##### Record extracts #####

(** ** Hovering *)

(** No feature has been highlighted by the click control. *)
Definition unclicked (w : world) : Prop :=
  forall f, lastHighlighter (marks_of w f) <> Some ClickControl /\
            prevHighlighter (marks_of w f) <> Some ClickControl.

Lemma unclicked_set w f b l p :
  unclicked w -> l <> Some ClickControl -> p <> Some ClickControl ->
  unclicked (set_marks w f (Marks b l p)).
Proof. intros U Hl Hp g. rewrite marks_of_set. by destruct (decide (f = g)). Qed.

Lemma over_some f w :
  layer_inv w -> unclicked w -> f ∈ features w ->
  exists w', overFeature f w = Some w' /\ same_layer w w' /\ unclicked w' /\
    popup w' = shown f /\ lastHighlighter (marks_of w' f) = Some HoverControl.
Proof.
  intros I U Hf. destruct (highlight_some HoverControl f w I Hf) as (w'&E&S).
  exists w'. split_and!; try done.
  all: revert E; rewrite /highlight (proj2 (inv_marks w I f) Hf); intros [= <-].
  - apply (unclicked_set w f); [done|done|apply U].
  - done.
  - change (lastHighlighter (marks_of (set_marks w f (Marks true (Some HoverControl)
      (lastHighlighter (marks_of w f)))) f) = Some HoverControl).
    by rewrite marks_of_set decide_True.
Qed.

#####

Copy out all of the listing, exactly as it reads.

» **Solution to this exercise**:
(** ** Hovering *)

(** No feature has been highlighted by the click control. *)
Definition unclicked (w : world) : Prop :=
  forall f, lastHighlighter (marks_of w f) <> Some ClickControl /\
            prevHighlighter (marks_of w f) <> Some ClickControl.

Lemma unclicked_set w f b l p :
  unclicked w -> l <> Some ClickControl -> p <> Some ClickControl ->
  unclicked (set_marks w f (Marks b l p)).
Proof. intros U Hl Hp g. rewrite marks_of_set. by destruct (decide (f = g)). Qed.

Lemma over_some f w :
  layer_inv w -> unclicked w -> f ∈ features w ->
  exists w', overFeature f w = Some w' /\ same_layer w w' /\ unclicked w' /\
    popup w' = shown f /\ lastHighlighter (marks_of w' f) = Some HoverControl.
Proof.
  intros I U Hf. destruct (highlight_some HoverControl f w I Hf) as (w'&E&S).
  exists w'. split_and!; try done.
  all: revert E; rewrite /highlight (proj2 (inv_marks w I f) Hf); intros [= <-].
  - apply (unclicked_set w f); [done|done|apply U].
  - done.
  - change (lastHighlighter (marks_of (set_marks w f (Marks true (Some HoverControl)
      (lastHighlighter (marks_of w f)))) f) = Some HoverControl).
    by rewrite marks_of_set decide_True.
Qed.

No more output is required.